### RECORDED DATA ###

(** * Link-layer packet stack of the balloon telemetry firmware

    A shallow embedding of the radio link code of the firmware
    ([src/lora_comm.cpp], [src/packet_handler.cpp], [include/common_types.h],
    [include/balloon_config.h]) together with the properties of the
    written specification that concern it.

    Conventions.
    - A C++ unsigned integer of width w is a [Z] in [0, 2^w); every
      assignment that can leave the range is written with its wrap-around
      ([wrap8], [wrap16], [wrap32]).  [int] values are plain [Z].
    - A byte buffer is a [list Z] whose elements are bytes.
    - A pointer/length pair ([uint8_t* payload; size_t payloadLength]) is the
      list of the bytes it designates.  Where a structure keeps such a
      pointer into memory of the caller (the [payload] of a queued
      [Packet]), the list is what the pointer designates at that moment;
      a later write of the caller to that memory is a step of its own
      ([LoRa.callerWrites]).
    - State of a class is a record; a method is a function from the state
      (and what it reads from the outside world) to its result and the new
      state. *)

From Stdlib Require Import ZArith List Bool Lia.
Import ListNotations.
Local Open Scope Z_scope.

(** ** Machine integers *)

Definition wrap8 (x : Z) : Z := x mod 256.
Definition wrap16 (x : Z) : Z := x mod 65536.
Definition wrap32 (x : Z) : Z := x mod 4294967296.
(** * vedo/assembly.py: groups and assemblies of scene objects

    A shallow embedding of [src/vedo/assembly.py].  Python objects live in a
    store indexed by identity; every method is a function in a small
    state-and-exception monad over that store, so that in-place mutation,
    aliasing and raised exceptions are modelled as the code has them. *)

From Stdlib Require Import PrimFloat ZArith Lia.
From stdpp Require Import base option list strings.

Set Warnings "-register-all,-inexact-float".
Local Open Scope string_scope.
Local Open Scope list_scope.

(** ** Python values *)

(** The identity of an object ([id(obj)]): its index in the store. *)
Abbreviation ref := nat.

Inductive pyval :=
  | VNone
  | VInt (z : Z)
  | VFloat (f : float)
  | VStr (s : string)
  | VObj (r : ref)
  | VList (l : list pyval)                 (* list or tuple *)
  | VDict (d : list (string * pyval)).     (* name -> value, insertion order *)

(** The classes that [assembly.py] tells apart with [isinstance]. *)
Inductive pyclass :=
  | CPoints      (* vedo.Points and its subclasses (Mesh, ...) *)
  | CAssembly    (* vedo.Assembly, a vtkAssembly *)
  | CGroup       (* vedo.Group, a vtkPropAssembly *)
  | CProp3D      (* any other renderer Prop3D, e.g. the vtkActor of a mesh *)
  | CProp2D.     (* any other renderer prop: 2D actors, scalar bars *)

(** What the 2D-projection primitive of a point set was called with. *)
Record projection := mkProjection {
  proj_source : ref;
  proj_size : float;
  proj_offset : float * float
}.

Record pyobj := mkObj {
  cls : pyclass;
  name : string;
  actor : option pyval;           (* attribute [actor]; None when absent *)
  scalarbar : option pyval;       (* attribute [scalarbar]; None when absent *)
  objects : list pyval;           (* Assembly.objects *)
  actors : list pyval;            (* Assembly.actors *)
  parts : list ref;               (* the renderer's composite structure *)
  pickable : bool;                (* GetPickable() *)
  position : float * float * float;  (* GetPosition() / pos() *)
  xbounds : float * float;
  ybounds : float * float;
  npoints : Z;
  representation : Z;             (* properties.GetRepresentation() *)
  rotations : list float;         (* the rotate_z calls received *)
  proj : option projection;       (* set on the output of the 2D projection *)
  pos2d : pyval;                  (* the argument of the last pos(...) call *)
  is_ontop : bool;
  extra : list (string * pyval)   (* other instance attributes *)
}.

Definition set_name (v : string) (o : pyobj) : pyobj :=
  mkObj (cls o) v (actor o) (scalarbar o) (objects o) (actors o) (parts o)
    (pickable o) (position o) (xbounds o) (ybounds o) (npoints o)
    (representation o) (rotations o) (proj o) (pos2d o) (is_ontop o) (extra o).
Definition set_actor (v : option pyval) (o : pyobj) : pyobj :=
  mkObj (cls o) (name o) v (scalarbar o) (objects o) (actors o) (parts o)
    (pickable o) (position o) (xbounds o) (ybounds o) (npoints o)
    (representation o) (rotations o) (proj o) (pos2d o) (is_ontop o) (extra o).
Definition set_scalarbar (v : option pyval) (o : pyobj) : pyobj :=
  mkObj (cls o) (name o) (actor o) v (objects o) (actors o) (parts o)
    (pickable o) (position o) (xbounds o) (ybounds o) (npoints o)
    (representation o) (rotations o) (proj o) (pos2d o) (is_ontop o) (extra o).
Definition set_objects (v : list pyval) (o : pyobj) : pyobj :=
  mkObj (cls o) (name o) (actor o) (scalarbar o) v (actors o) (parts o)
    (pickable o) (position o) (xbounds o) (ybounds o) (npoints o)
    (representation o) (rotations o) (proj o) (pos2d o) (is_ontop o) (extra o).
Definition set_actors (v : list pyval) (o : pyobj) : pyobj :=
  mkObj (cls o) (name o) (actor o) (scalarbar o) (objects o) v (parts o)
    (pickable o) (position o) (xbounds o) (ybounds o) (npoints o)
    (representation o) (rotations o) (proj o) (pos2d o) (is_ontop o) (extra o).
Definition set_parts (v : list ref) (o : pyobj) : pyobj :=
  mkObj (cls o) (name o) (actor o) (scalarbar o) (objects o) (actors o) v
    (pickable o) (position o) (xbounds o) (ybounds o) (npoints o)
    (representation o) (rotations o) (proj o) (pos2d o) (is_ontop o) (extra o).
Definition set_pickable (v : bool) (o : pyobj) : pyobj :=
  mkObj (cls o) (name o) (actor o) (scalarbar o) (objects o) (actors o) (parts o)
    v (position o) (xbounds o) (ybounds o) (npoints o)
    (representation o) (rotations o) (proj o) (pos2d o) (is_ontop o) (extra o).
Definition set_position (v : float * float * float) (o : pyobj) : pyobj :=
  mkObj (cls o) (name o) (actor o) (scalarbar o) (objects o) (actors o) (parts o)
    (pickable o) v (xbounds o) (ybounds o) (npoints o)
    (representation o) (rotations o) (proj o) (pos2d o) (is_ontop o) (extra o).
Definition set_bounds (xb yb : float * float) (o : pyobj) : pyobj :=
  mkObj (cls o) (name o) (actor o) (scalarbar o) (objects o) (actors o) (parts o)
    (pickable o) (position o) xb yb (npoints o)
    (representation o) (rotations o) (proj o) (pos2d o) (is_ontop o) (extra o).
Definition set_rotations (v : list float) (o : pyobj) : pyobj :=
  mkObj (cls o) (name o) (actor o) (scalarbar o) (objects o) (actors o) (parts o)
    (pickable o) (position o) (xbounds o) (ybounds o) (npoints o)
    (representation o) v (proj o) (pos2d o) (is_ontop o) (extra o).
Definition set_pos2d (v : pyval) (o : pyobj) : pyobj :=
  mkObj (cls o) (name o) (actor o) (scalarbar o) (objects o) (actors o) (parts o)
    (pickable o) (position o) (xbounds o) (ybounds o) (npoints o)
    (representation o) (rotations o) (proj o) v (is_ontop o) (extra o).
Definition set_ontop (v : bool) (o : pyobj) : pyobj :=
  mkObj (cls o) (name o) (actor o) (scalarbar o) (objects o) (actors o) (parts o)
    (pickable o) (position o) (xbounds o) (ybounds o) (npoints o)
    (representation o) (rotations o) (proj o) (pos2d o) v (extra o).
Definition set_extra (v : list (string * pyval)) (o : pyobj) : pyobj :=
  mkObj (cls o) (name o) (actor o) (scalarbar o) (objects o) (actors o) (parts o)
    (pickable o) (position o) (xbounds o) (ybounds o) (npoints o)
    (representation o) (rotations o) (proj o) (pos2d o) (is_ontop o) v.
Definition checkPrerequisites (db : Database) (now : timestamp) (userId : uuid)
    (content : Content) (contentType : string) : AccessResult :=
  match prerequisites content with
  | None | Some [] => access_ok
  | Some prerequisiteIds =>
      let rows := prerequisite_rows db contentType userId prerequisiteIds in
      let incompletePrereqs := filter (λ row, row.2 = false) rows in
      if bool_decide (Z.of_nat (length incompletePrereqs) > 0) then
        createAccessResult now false "PREREQUISITES_NOT_MET"
          (pretty (length incompletePrereqs)
             +:+ " prerequisite(s) not completed")
          (MdPrerequisites (fst <$> incompletePrereqs))
      else access_ok
  end.

Definition checkEnrollment (db : Database) (now : timestamp)
    (userId courseId : uuid) : AccessResult :=
  match head (filter (λ e, e_user_id e = userId ∧ e_course_id e = courseId)
                     (enrollments db)) with
  | None =>
      createAccessResult now false "NOT_ENROLLED"
        "User not enrolled in course" MdEmpty
  | Some enrollment =>
      if negb (e_is_active enrollment) then
        createAccessResult now false "ENROLLMENT_INACTIVE"
          "Enrollment is inactive" MdEmpty
      else if in_past now (e_expires_at enrollment) then
        createAccessResult now false "ENROLLMENT_EXPIRED"
          "Enrollment has expired" MdEmpty
      else access_ok
  end.

Definition performAccessChecks (db : Database) (now : timestamp) (user : User)
    (content : Content) (contentType : string) : result AccessResult :=
  if negb (is_published content) then
    mret (createAccessResult now false "CONTENT_NOT_PUBLISHED"
            "Content is not published" MdEmpty)
  else if negb (is_verified user) then
    mret (createAccessResult now false "USER_NOT_VERIFIED"
            "Email verification required" MdEmpty)
  else
    let subscriptionCheck := checkSubscriptionAccess now user content in
    if negb (hasAccess subscriptionCheck) then mret subscriptionCheck
    else
      levelCheck ← checkLevelAccess db now (user_id user) content;
      if negb (hasAccess levelCheck) then mret levelCheck
      else
        let prerequisiteCheck :=
          checkPrerequisites db now (user_id user) content contentType in
        if negb (hasAccess prerequisiteCheck) then mret prerequisiteCheck
        else
          let enrollmentCheck :=
            if bool_decide (contentType = "course")
            then checkEnrollment db now (user_id user) (content_id content)
            else access_ok in
          if negb (hasAccess enrollmentCheck) then mret enrollmentCheck
          else mret (createAccessResult now true "ACCESS_GRANTED"
                       "Access granted" MdEmpty).

Definition user_not_found (now : timestamp) : AccessResult :=
  createAccessResult now false "USER_NOT_FOUND" "User not found" MdEmpty.

Definition content_not_found (now : timestamp) : AccessResult :=
  createAccessResult now false "CONTENT_NOT_FOUND" "Content not found" MdEmpty.

Definition system_error (now : timestamp) : AccessResult :=
  createAccessResult now false "SYSTEM_ERROR" "System error occurred" MdEmpty.

(** The access evaluation proper: the statements of [checkContentAccess]
    between its cache read and its cache write, inside the same
    [try]/[catch].  [checkContentAccess] below returns this decision after
    a cache miss. *)
Definition evaluate (db : Database) (now : timestamp)
    (userId contentId : uuid) (contentType : string) : AccessResult :=
  try_catch
    (match getUserWithSubscription db userId with
     | None => mret (user_not_found now)
     | Some user =>
         match getContentDetails db contentId contentType with
         | None => mret (content_not_found now)
         | Some content =>
             performAccessChecks db now user content contentType
         end
     end)
    (system_error now).

(** ** The cache *)

Inductive redis_command := GET | SETEX | KEYS | DEL.

Record course_summary := {
  cs_id : uuid;
  cs_title : string;
  cs_requiresSubscription : bool;
  cs_isFree : bool }.
(** * optimize_images.py: batch recompression of JPEG/PNG files to WebP

    A shallow embedding of [src/optimize_images.py] and the properties of
    its four functions: [analyze_image_quality], [convert_to_webp],
    [process_directory] and [main].

    Conventions of the embedding.
    - Python [int] is [Z]; [bytes] is [list byte]; [str] is [string].
    - Python [float] is modelled by exact rationals [Q]: the similarity
      score is the exact quotient, and the literal [0.95] is [95/100].
    - Exceptions are values of [exn]; a computation that may raise returns
      a [res].  Code that touches the disk or the log runs in the monad
      [M], which threads a [World] (the files on disk and the trace of
      observable effects) and keeps the world reached when it raises.
    - The collaborators that are not part of the repository (Pillow, the
      operating system, [pathlib]'s globbing) are the classes [Codec] and
      [OS].  The theorems hold for all their instances; the ones about
      what is enumerated take [pathlib]'s globbing, modelled over a flat
      map from paths to entries, as the globbing of the [OS].
    - The process pool is modelled as running the per-file tasks one
      after another, in the order of the file list, which is the order in
      which [executor.map] hands the results back. *)

From Stdlib Require Import ZArith QArith Lqa Strings.String Strings.Ascii Strings.Byte Lia.
From stdpp Require Import gmap strings list.

Open Scope Z_scope.

(** ** Python values and exceptions *)

Abbreviation bytes := (list byte).
Abbreviation Path := (list string).

(** [len(x)] for a sequence. *)
Definition len {A : Type} (l : list A) : Z := Z.of_nat (length l).

Inductive exn : Type :=
| FileNotFoundError
| IsADirectoryError
| NotADirectoryError
| PermissionError
| OSError
| ValueError
| ZeroDivisionError
| UnidentifiedImageError.

Inductive res (A : Type) : Type :=
| Ok (a : A)
| Raise (e : exn).
Arguments Ok {A} a.
Arguments Raise {A} e.

Global Instance res_ret : MRet res := λ A a, Ok a.
Global Instance res_bind : MBind res := λ A B f m,
  match m with
  | Ok a => f a
  | Raise e => Raise e
  end.

(** ** Names, suffixes and patterns ([pathlib], [fnmatch]) *)

Module Names.

Open Scope string_scope.

(** [s.rfind(c)], with [None] for Python's [-1]. *)
Fixpoint rfind (c : ascii) (s : string) : option nat :=
  match s with
  | EmptyString => None
  | String a s' =>
      match rfind c s' with
      | Some i => Some (S i)
      | None => if Ascii.eqb a c then Some 0%nat else None
      end
  end.

(** [PurePath.suffix]: the part of the name from its last dot, when that
    dot is neither the first nor the last character. *)
Definition suffix (name : string) : string :=
  match rfind "." name with
  | Some i =>
      if (0 <? i)%nat && (i <? String.length name - 1)%nat
      then substring i (String.length name - i) name
      else ""
  | None => ""
  end.

(** The new name computed by [PurePath.with_suffix]. *)
Definition replace_suffix (name new_suffix : string) : string :=
  let old_suffix := suffix name in
  if String.eqb old_suffix ""
  then name ++ new_suffix
  else substring 0 (String.length name - String.length old_suffix) name ++ new_suffix.

(** [PurePath.name]: the last component ([""] for a path without one). *)
Definition path_name (p : Path) : string := List.last p "".

(** [PurePath.with_suffix(suffix)]; a path with an empty name raises
    [ValueError]. *)
Definition with_suffix (p : Path) (new_suffix : string) : res Path :=
  if String.eqb (path_name p) ""
  then Raise ValueError
  else Ok (removelast p ++ [replace_suffix (path_name p) new_suffix])%list.

(** [fnmatch] for patterns built from literal characters, [*] and [?]
    (character classes do not occur in the program's patterns). *)
Fixpoint fnmatch (pat : string) : string → bool :=
  match pat with
  | EmptyString => fun s => String.eqb s ""
  | String c pat' =>
      if Ascii.eqb c "*" then
        fix star (s : string) : bool :=
          fnmatch pat' s
          || match s with
             | EmptyString => false
             | String _ s' => star s'
             end
      else if Ascii.eqb c "?" then
        fun s => match s with
                 | EmptyString => false
                 | String _ s' => fnmatch pat' s'
                 end
      else
        fun s => match s with
                 | EmptyString => false
                 | String a s' => Ascii.eqb a c && fnmatch pat' s'
                 end
  end.

(** ASCII lower-casing, the case folding of a case-insensitive platform. *)
Definition lower_ascii (a : ascii) : ascii :=
  let n := nat_of_ascii a in
  if (65 <=? n)%nat && (n <=? 90)%nat then ascii_of_nat (n + 32) else a.

Fixpoint lower (s : string) : string :=
  match s with
  | EmptyString => EmptyString
  | String a s' => String (lower_ascii a) (lower s')
  end.

(** Pattern and name are compared as they are on a case-sensitive
    platform and case-folded on a case-insensitive one. *)
Definition normcase (case_sensitive : bool) (s : string) : string :=
  if case_sensitive then s else lower s.

Definition glob_match (case_sensitive : bool) (pat name : string) : bool :=
  fnmatch (normcase case_sensitive pat) (normcase case_sensitive name).

(** [s] ends with [suf]: some tail of [s] is [suf]. *)
Fixpoint ends_with (suf s : string) : bool :=
  String.eqb s suf
  || match s with
     | EmptyString => false
     | String _ s' => ends_with suf s'
     end.

Fixpoint last_char (s : string) : option ascii :=
  match s with
  | EmptyString => None
  | String a EmptyString => Some a
  | String _ s' => last_char s'
  end.

(** A pattern without wildcards. *)
Fixpoint literal (pat : string) : bool :=
  match pat with
  | EmptyString => true
  | String c pat' => negb (Ascii.eqb c "*") && negb (Ascii.eqb c "?") && literal pat'
  end.

End Names.

(** ** The world: files on disk and the trace of observable effects *)

Inductive entry : Type :=
| RegFile (data : bytes)
| Directory.

(** What [convert_to_webp] returns inside its tuple: the message is kept
    structured instead of formatted. *)
Inductive message : Type :=
| Converted (name : string) (savings : Q)
| FailedToConvert (name : string) (e : exn).

(** [Optional[Tuple[bool, str]]]. *)
Abbreviation outcome := (option (bool * message)).

Inductive log_msg : Type :=
| LogAnalyzeError (e : exn)
| LogProcessingError (p : Path) (e : exn)
| LogStarting (directory : Path)
| LogFound (total : Z)
| LogSkipped (i total : Z)
| LogResult (i total : Z) (m : message)
| LogComplete
| LogConvertedCount (n : Z)
| LogSkippedCount (n : Z)
| LogErrorCount (n : Z)
| LogFatal (e : exn).

Inductive event : Type :=
| EvSave (lossless : bool) (quality : Z)
| EvAnalyze (original_data webp_data : bytes)
| EvWrite (p : Path) (data : bytes)
| EvWriteTorn (p : Path) (written : bytes)
| EvRemove (p : Path)
| EvLog (m : log_msg).

Record World : Type := mkWorld {
  files : gmap Path entry;
  trace : list event
}.

(** The error of a system call on a path that has no entry.  The path is
    resolved component by component, [walked] being the part resolved so
    far: a component above the last that is a regular file gives
    [NotADirectoryError], and the first component that is missing gives
    [FileNotFoundError]. *)
Fixpoint resolve_error (fs : gmap Path entry) (walked rest : Path) : exn :=
  match rest with
  | [] => FileNotFoundError
  | c :: rest' =>
      match rest' with
      | [] => FileNotFoundError
      | _ :: _ =>
          match fs !! (walked ++ [c]) with
          | Some (RegFile _) => NotADirectoryError
          | Some Directory => resolve_error fs (walked ++ [c]) rest'
          | None => FileNotFoundError
          end
      end
  end.

Definition absent_error (fs : gmap Path entry) (p : Path) : exn :=
  resolve_error fs [] p.

(** ** The monad of effectful code *)

Definition M (A : Type) : Type := World → res A * World.

Global Instance M_ret : MRet M := λ A a w, (Ok a, w).
Global Instance M_bind : MBind M := λ A B f m w,
  match m w with
  | (Ok a, w') => f a w'
  | (Raise e, w') => (Raise e, w')
  end.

###

# TASK BRIEF:
In the records above, find the line containing "Definition M (A" and print it and every later line exactly, through the last one.

# WRITTEN ANSWER:
Definition M (A : Type) : Type := World → res A * World.

Global Instance M_ret : MRet M := λ A a w, (Ok a, w).
Global Instance M_bind : MBind M := λ A B f m w,
  match m w with
  | (Ok a, w') => f a w'
  | (Raise e, w') => (Raise e, w')
  end.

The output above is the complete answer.